Lha daripada media kita yang ramai-ramai live streaming, buat apa juga?

saya bukan arabroadcaster atau araboy yang membela mereka karena alasan rasial dan atau sentimental.

Saya aseli warga Indonesia yang cinta Indonesia, termasuk media dan pewartanya. Justeru dengan kritik ini, saya mau jurnalisme kita kembali berlari pada profesi “watchdog”nya. Bukankah masih banyak berita nasional dan daerah yang layak diunggah? seperti gempa Aceh kemarin yang bikin panik orang sana? kenapa tidak diberi perhatian minimal sama?

Ada juga prestasi anak-anak pertiwi di luar negeri yang hebatnya luar biasa. Kenapa tidak diberitakan semeriah ini? malu aku, kita ikut-ikutan tepuk tangan, larut dalam perayaan dan komentar cengengesan, tersihir pengalihan isu ‘royal wedding” itu yang entah manfaatnya apa buat negeri kita? sementara kita acuh membiarkan warga aceh sana mendelik bergidik ketakutan berlarian???

Biarlah saya dituding sok nasionalis atau kurang gaul, jika narasi ini dirasa terlalu normatif dan mencolot keluar dari arus utama.. biarlah.. saya menghormati saja jika ada yang lebih suka ditindih “stockholm syndrome”: tersandera oleh perkosaannya industri sindikasi media, tapi malah merem-melek-mesem menikmatinya…

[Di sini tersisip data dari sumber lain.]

(* ===== verification/Items.v ===== *)
(** * What a connection gives its writer

    The operations of [Transport] put items into the control buffer; the writer
    ([Loopy]) takes them out and relies on their form: a stream that is registered
    is new, and has a write quota; a clean-up has a function to call; increments
    have 32 bits.  Here: in every state of a connection, on either side, the items
    in its buffer have that form, and the ids of the streams they open increase. *)
From S2P Require Import Loopy Prelude HpackTables HpackCodec Frame FrameRead FrameTyped FlowControl Lists ControlBuf.
From S2P Require Import Timeout Messages Events Bdp Transport TransportInv.

(** ** The form of an item *)

(** The ids a side gives to its own streams: odd at a client, even at a server. *)
Definition own (s : side) (id : Z) : bool := Bool.eqb (Z.odd id) (bool_decide (s = clientSide)).

Definition it_ok (s : side) (q : gmap loc writeQuota) (it : cbItem) : Prop :=
  match it with
  | ItRegister id wq => is_Some (q !! wq) /\ own s id = false
  | ItHeader h => Loopy.fields_ok (hd_hf h) /\ hd_endStream h = false /\
      (if own s (hd_streamID h) then is_Some (q !! hd_wq h) else s = serverSide)
  | ItCleanup c => is_Some (cl_onWrite c)
  | ItData df => df_end df = 0
  | ItInWindowUpdate _ inc => is_u32 inc
  | ItInSettings ss => Forall (fun s => is_u32 (Val s)) ss
  | _ => True
  end.

(** An item that opens no stream, gives no credit and carries no data. *)
Definition plain (it : cbItem) : Prop :=
  match it with
  | ItRegister _ _ | ItHeader _ | ItInWindowUpdate _ _ => False
  | ItData df => df_end df = 0 /\ df_d df = []
  | _ => it_ok clientSide ∅ it
  end.

(** The streams the items open: the side's own and the peer's. *)
Definition own_ids (s : side) (items : list cbItem) : list Z :=
  items ≫= fun it => match it with ItHeader h => if own s (hd_streamID h) then [hd_streamID h] else [] | _ => [] end.
Definition peer_ids (items : list cbItem) : list Z :=
  items ≫= fun it => match it with ItRegister id _ => [id] | _ => [] end.

(** The credit for the connection. *)
Definition credits (items : list cbItem) : Z := foldr (fun it n => conn_credit it + n) 0 items.

(** The bytes for a stream. *)
Definition data_on (sid : Z) (items : list cbItem) : list Z :=
  items ≫= fun it => match it with ItData df => if df_streamID df =? sid then df_d df else [] | _ => [] end.

(** Ids from [lo] on, increasing, below [hi]. *)
Fixpoint incr (lo : Z) (ids : list Z) (hi : Z) : Prop :=
  match ids with [] => lo <= hi | id :: ids => lo <= id /\ incr (id + 1) ids hi end.

Lemma incr_le ids : forall lo hi, incr lo ids hi -> lo <= hi.
Proof. induction ids as [|id ids IH]; intros lo hi; simpl; [done|]. intros [? H%IH]. lia. Qed.
Lemma incr_mono ids : forall lo hi hi', incr lo ids hi -> hi <= hi' -> incr lo ids hi'.
Proof. induction ids as [|id ids IH]; intros lo hi hi'; simpl; [lia|]. intros [? ?] ?. split; [done|]. by eapply IH. Qed.
Lemma incr_snoc ids : forall lo hi hi', incr lo ids hi -> hi < hi' -> incr lo (ids ++ [hi]) hi'.
Proof. induction ids as [|id ids IH]; intros lo hi hi'; simpl; [lia|]. intros [? ?] ?. split; [done|]. by apply IH. Qed.
Lemma incr_lower ids : forall lo lo' hi, incr lo ids hi -> lo' <= lo -> incr lo' ids hi.
Proof. destruct ids as [|id ids]; intros lo lo' hi; simpl; [lia|]. intros [? ?] ?. split; [lia|done]. Qed.

Lemma incr_app xs ys : forall lo hi, incr lo (xs ++ ys) hi -> exists mid, incr lo xs mid /\ incr mid ys hi.
Proof.
  induction xs as [|id xs IH]; intros lo hi; cbn [app incr]; [intros H; exists lo; by split|].
  intros [? (mid & ? & ?)%IH]. by exists mid.
Qed.

Lemma own_ids_snoc s items it : plain it -> own_ids s (items ++ [it]) = own_ids s items.
Proof. intros H. unfold own_ids. rewrite bind_app. by destruct it; simpl; rewrite ?app_nil_r. Qed.
Lemma peer_ids_snoc items it : plain it -> peer_ids (items ++ [it]) = peer_ids items.
Proof. intros H. unfold peer_ids. rewrite bind_app. by destruct it; simpl; rewrite ?app_nil_r. Qed.
Lemma credits_app xs ys : credits (xs ++ ys) = credits xs + credits ys.
Proof. unfold credits. induction xs as [|it xs IH]; cbn [app foldr]; [done|]. lia. Qed.
Lemma credits_snoc items it : plain it -> credits (items ++ [it]) = credits items.
Proof. intros H. rewrite credits_app. destruct it; cbn; try lia; done. Qed.
Lemma plain_ok s q it : plain it -> it_ok s q it.
Proof. destruct it; try done. by intros []. Qed.
Lemma data_on_app sid xs ys : data_on sid (xs ++ ys) = data_on sid xs ++ data_on sid ys.
Proof. apply bind_app. Qed.
Lemma data_on_snoc sid items it : item_bytes it = [] -> data_on sid (items ++ [it]) = data_on sid items.
Proof.
  intros Hb. rewrite data_on_app. cbn. destruct it; cbn in *; rewrite ?app_nil_r; try done.
  rewrite Hb. case_if; by rewrite app_nil_r.
Qed.
Lemma plain_bytes it : plain it -> item_bytes it = [].
Proof. destruct it; try done. by intros []. Qed.

Lemma it_ok_grow s (q q' : gmap loc writeQuota) it :
  (forall w, is_Some (q !! w) -> is_Some (q' !! w)) -> it_ok s q it -> it_ok s q' it.
Proof.
  intros Hq. destruct it; simpl; try done; [intros [? ?]; split; [by apply Hq|done]|].
  intros (? & ? & H). split; [done|]. split; [done|]. destruct (own s _); [by apply Hq|done].
Qed.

Pesan pengiling untuk rekan-rekan saya alumni AWS tercinta:

“Besok kalau nulis berita yang cerdas ya? berita kawin sosialita cukup 5-10 menit saja di slot infotainment seperti biasanya… tak perlu heboh booming apalagi pake ribut live streaming kayak baru pertama sightseeing “the royal kucing wedding on terrace genting”.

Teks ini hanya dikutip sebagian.